How to complete this task: From the line containing "<| f_next_table_id := N.max" through the final line of the records, reproduce every line exactly.

Data to use:

=======

(* ===== verification/PdFsm.v ===== *)
(** PD's replicated state machine ([pd/src/replicated.rs]): the commands of its log,
    their codec, [PdFsm] with every operation, and its snapshot image. *)

From stdpp Require Import base list numbers strings sorting.
From Stdlib Require Import Strings.Byte.
From S2P Require Import Prelude Encoding Cursor PdRegion PdCluster.

Definition RESERVE_WINDOW : N := 65536.
Definition DEFAULT_REPLICAS : nat := 3.

(** [b"arcuxSTR"] and ["default"]. *)
Definition STORES_TAG : bytes := [x61; x72; x63; x75; x78; x53; x54; x52].
Definition DEFAULT_TABLE_NAME : bytes := [x64; x65; x66; x61; x75; x6c; x74].

(** * Commands *)

Inductive PdCmd :=
  | ReserveTs (upper : N)
  | DeclareTable (name : bytes) (regime : Regime)
  | Heartbeat (node_id : N) (address : bytes) (regions : list ReplicaSet) (now : N) (store_id : bytes).

Definition cmd_encode (c : PdCmd) : bytes :=
  match c with
  | ReserveTs upper => [x01] ++ u64_be upper
  | DeclareTable name regime => put_bytes [x03] name ++ [regime_tag regime]
  | Heartbeat node_id address regions now store_id =>
    let out := [x02] ++ u64_be node_id in
    let out := out ++ u64_be now in
    let out := put_bytes out address in
    let out := out ++ u32_be (as_u32 (N.of_nat (length regions))) in
    let out := fold_left put_replica_set regions out in
    put_bytes out store_id
  end.

Definition get_string : Parser bytes := raw ← get_bytes; plift (from_utf8 raw).

(** The trailing store id, absent from entries written before it existed. *)
Definition get_store_id : Parser bytes := λ buf pos,
  if (pos <? length buf)%nat then get_string buf pos else Some ([], pos).

Definition get_cmd : Parser PdCmd :=
  tag ← get_byte;
  match tag with
  | x01 => upper ← get_u64; mret (ReserveTs upper)
  | x03 =>
    name ← get_string;
    tag ← get_byte;
    regime ← plift (regime_of tag);
    mret (DeclareTable name regime)
  | x02 =>
    node_id ← get_u64;
    now ← get_u64;
    address ← get_string;
    n ← get_u32;
    regions ← get_many (N.to_nat n) get_replica_set;
    store_id ← get_store_id;
    mret (Heartbeat node_id address regions now store_id)
  | _ => plift None
  end.

Definition cmd_decode (b : bytes) : option PdCmd := fst <$> get_cmd b 0%nat.

(** * The state machine *)

Record PdFsm := mkPdFsm {
  f_members : Membership;
  f_tso_upper : N;
  f_regions : RegionRegistry;
  f_catalog : list Table;
  f_next_table_id : N;
  f_version : N;
  f_region_members : btree (list N);
  f_stores : btree bytes;
  f_replicas : nat;
}.

#[export] Instance eta_pdfsm : Eta PdFsm := λ f,
  mkPdFsm (f_members f) (f_tso_upper f) (f_regions f) (f_catalog f) (f_next_table_id f)
    (f_version f) (f_region_members f) (f_stores f) (f_replicas f).

Definition PdFsm_new : PdFsm :=
  mkPdFsm Membership_new 0 in_memory [mkTable DEFAULT_TABLE_ID DEFAULT_TABLE_NAME Cp]
    (DEFAULT_TABLE_ID + 1) 1 [] [] DEFAULT_REPLICAS.

Definition set_replicas (n : nat) (f : PdFsm) : PdFsm := f <| f_replicas := Nat.max n 1 |>.

Definition has (x : N) (l : list N) : bool := existsb (λ y, y =? x) l.

(** One region of the loop of [found_unfounded_regions]. *)
Definition found_region (founding : list N) (acc : btree (list N) * bool) (region : Region)
    : btree (list N) * bool :=
  let '(members, founded) := acc in
  match default [] (bt_get (r_id region) members) with
  | [] => (bt_insert (r_id region) founding members, true)
  | _ => (members, founded)
  end.

Definition found_unfounded_regions (f : PdFsm) : bool * PdFsm :=
  let live := live_nodes (f_members f) in
  if is_empty live then (false, f) else
  let founding := take (f_replicas f) live in
  let '(members, founded) :=
    fold_left (found_region founding) (list_regions (f_regions f)) (f_region_members f, false) in
  (founded, f <| f_region_members := members |>).

(** One report of the loop of [adopt_grown_voters]; [entry].[or_default] leaves an
    empty set behind. *)
Definition grow_region (node_id : N) (known : list N) (acc : btree (list N) * bool) (rs : ReplicaSet)
    : btree (list N) * bool :=
  let '(members, grown) := acc in
  if negb (has node_id (rp_voters rs)) || negb (has (r_id (rp_region rs)) known) then acc else
  let current := default [] (bt_get (r_id (rp_region rs)) members) in
  if (length current <? length (rp_voters rs))%nat && forallb (λ v, has v (rp_voters rs)) current
  then (bt_insert (r_id (rp_region rs)) (merge_sort N.le (rp_voters rs)) members, true)
  else (bt_insert (r_id (rp_region rs)) current members, grown).

Definition adopt_grown_voters (node_id : N) (reported : list ReplicaSet) (f : PdFsm) : bool * PdFsm :=
  let known := r_id <$> list_regions (f_regions f) in
  let '(members, grown) := fold_left (grow_region node_id known) reported (f_region_members f, false) in
  (grown, f <| f_region_members := members |>).

(** The loop of [desired]. *)
Fixpoint grow_desired (replicas : nat) (desired live : list N) : list N :=
  match live with
  | [] => desired
  | id :: live =>
    if (replicas <=? length desired)%nat then desired else
    grow_desired replicas (if has id desired then desired else desired ++ [id]) live
  end.

Definition desired (members live : list N) (f : PdFsm) : list N :=
  grow_desired (f_replicas f) members live.

Definition name_is (name : bytes) (t : Table) : bool := bool_decide (tb_name t = name).

Definition declare_table (name : bytes) (regime : Regime) (f : PdFsm) : PdFsm :=
  if is_empty name || bool_decide (name = DEFAULT_TABLE_NAME) then f else
  if existsb (name_is name) (f_catalog f) then f else
  let id := f_next_table_id f in
  if id =? u32_max then f else
  let f := f <| f_next_table_id := id + 1 |> <| f_catalog := f_catalog f ++ [mkTable id name regime] |> in
  let f := f <| f_regions := (split true (table_prefix id) (f_regions f)).2 |> in
  f <| f_version := f_version f + 1 |>.

Definition apply_cmd (c : PdCmd) (f : PdFsm) : PdFsm :=
  match c with
  | ReserveTs upper => f <| f_tso_upper := N.max (f_tso_upper f) upper |>
  | Heartbeat node_id address regions now store_id =>
    let f := if negb (is_empty store_id) then
               match bt_get node_id (f_stores f) with
               | Some _ => f
               | None => f <| f_stores := bt_insert node_id store_id (f_stores f) |>
               end
             else f in
    let is_new := negb (existsb (λ p, p.1 =? node_id) (node_addrs (f_members f))) in
    let '(grown, f) := adopt_grown_voters node_id regions f in
    let f := f <| f_members := (heartbeat node_id address regions now (f_members f)).2 |> in
    let '(founded, f) := found_unfounded_regions f in
    if is_new || grown || founded then f <| f_version := f_version f + 1 |> else f
  | DeclareTable name regime => (found_unfounded_regions (declare_table name regime f)).2
  end.

Definition fsm_apply (b : bytes) (f : PdFsm) : PdFsm :=
  match cmd_decode b with Some c => apply_cmd c f | None => f end.

(** * Views *)

Definition store_conflict (node_id : N) (store_id : bytes) (f : PdFsm) : option bytes :=
  if is_empty store_id then None else
  match bt_get node_id (f_stores f) with
  | Some bound => if bool_decide (bound = store_id) then None else Some bound
  | None => None
  end.

Definition regime_for (key : bytes) (f : PdFsm) : Regime :=
  let id := table_id_of key in
  match List.find (λ t, tb_id t =? id) (f_catalog f) with
  | Some t => tb_regime t
  | None => Cp
  end.

Definition assignment (f : PdFsm) : list ReplicaSet :=
  let live := live_nodes (f_members f) in
  (λ region,
     let voters := default [] (bt_get (r_id region) (f_region_members f)) in
     mkReplicaSet region (regime_for (r_start region) f) voters (desired voters live f))
  <$> list_regions (f_regions f).

Definition name_le (a b : Table) : Prop := bytes_le (tb_name a) (tb_name b).
#[export] Instance name_le_dec a b : Decision (name_le a b).
Proof. unfold name_le. apply _. Defined.

Definition catalog (f : PdFsm) : list Table := merge_sort name_le (f_catalog f).

Definition table_id (name : bytes) (f : PdFsm) : option N :=
  let name := if is_empty name then DEFAULT_TABLE_NAME else name in
  tb_id <$> List.find (name_is name) (f_catalog f).

Definition regions_of (node_id : N) (f : PdFsm) : list ReplicaSet :=
  (λ p, mkReplicaSet (pl_region p) (pl_regime p) (pl_voters p) [])
  <$> List.filter (λ p, pl_node_id p =? node_id) (mb_list (f_members f)).

Definition assignment_for (node_id : N) (f : PdFsm) : list ReplicaSet :=
  if f_version f =? 0 then regions_of node_id f else
  List.filter (λ rs, has node_id (rp_voters rs) || has node_id (rp_desired rs)) (assignment f).

(** * Snapshots *)

Definition put_table (out : bytes) (t : Table) : bytes :=
  let out := put_bytes out (tb_name t) in
  let out := out ++ [regime_tag (tb_regime t)] in
  out ++ u32_be (tb_id t).

Definition put_region_members (out : bytes) (p : N * list N) : bytes :=
  let out := out ++ u64_be p.1 in
  let out := out ++ u32_be (as_u32 (N.of_nat (length p.2))) in
  fold_left (λ out v, out ++ u64_be v) p.2 out.

Definition put_store (out : bytes) (p : N * bytes) : bytes := put_bytes (out ++ u64_be p.1) p.2.

Definition snapshot (f : PdFsm) : bytes :=
  let out := u64_be (f_tso_upper f) in
  let out := mb_encode_into out (f_members f) in
  let out := out ++ u64_be (f_version f) in
  let out := out ++ u32_be (f_next_table_id f) in
  let out := out ++ u32_be (as_u32 (N.of_nat (length (f_catalog f)))) in
  let out := fold_left put_table (f_catalog f) out in
  let out := out ++ u32_be (as_u32 (N.of_nat (length (f_region_members f)))) in
  let out := fold_left put_region_members (f_region_members f) out in
  let out := out ++ STORES_TAG in
  let out := out ++ u32_be (as_u32 (N.of_nat (length (f_stores f)))) in
  let out := fold_left put_store (f_stores f) out in
  reg_encode_into out (f_regions f).

Definition get_table : Parser Table :=
  name ← get_string;
  tag ← get_byte;
  regime ← plift (regime_of tag);
  id ← get_u32;
  mret (mkTable id name regime).

Definition get_region_members : Parser (N * list N) :=
  region ← get_u64;
  len ← get_u32;
  voters ← get_many (N.to_nat len) get_u64;
  mret (region, voters).

Definition get_store : Parser (N * bytes) := node ← get_u64; store ← get_string; mret (node, store).

(** The store section, read only when its tag is there. *)
Definition get_stores : Parser (list (N * bytes)) := λ buf pos,
  if bool_decide (take (length STORES_TAG) (drop pos buf) = STORES_TAG)
  then (n ← get_u32; get_many (N.to_nat n) get_store) buf (pos + length STORES_TAG)%nat
  else Some ([], pos).

Definition get_rest : Parser (N * N * list Table * list (N * list N) * list (N * bytes)) :=
  version ← get_u64;
  next_table_id ← get_u32;
  n ← get_u32;
  catalog ← get_many (N.to_nat n) get_table;
  n ← get_u32;
  members ← get_many (N.to_nat n) get_region_members;
  stores ← get_stores;
  mret (version, next_table_id, catalog, members, stores).

(** [BTreeMap::insert] of each pair read. *)
Definition bt_of {V} (l : list (N * V)) : btree V := fold_left (λ a p, bt_insert p.1 p.2 a) l [].

Definition restore (b : bytes) (f : PdFsm) : bool * PdFsm :=
  if (length b <? 8)%nat then (false, f) else
  let upper := be_N (take 8 b) in
  match mb_decode_from (drop 8 b) (f_members f) with
  | (None, _) => (false, f)
  | (Some pos, members) =>
    let f := f <| f_members := members |> in
    match get_rest b (pos + 8)%nat with
    | None => (false, f)
    | Some ((version, next_table_id, catalog, members, stores), pos) =>
      let '(ok, regions) := reg_decode_from (drop pos b) (f_regions f) in
      if ok then
        (true, f <| f_regions := regions |> <| f_stores := bt_of stores |> <| f_catalog := catalog |>
                 <| f_region_members := bt_of members |>
                 <| f_version := N.max (f_version f) version |>
                 <| f_next_table_id := N.max (f_next_table_id f) next_table_id |>
                 <| f_tso_upper := N.max (f_tso_upper f) upper |>)
      else (false, f)
    end
  end.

=======

Output:
                 <| f_next_table_id := N.max (f_next_table_id f) next_table_id |>
                 <| f_tso_upper := N.max (f_tso_upper f) upper |>)
      else (false, f)
    end
  end.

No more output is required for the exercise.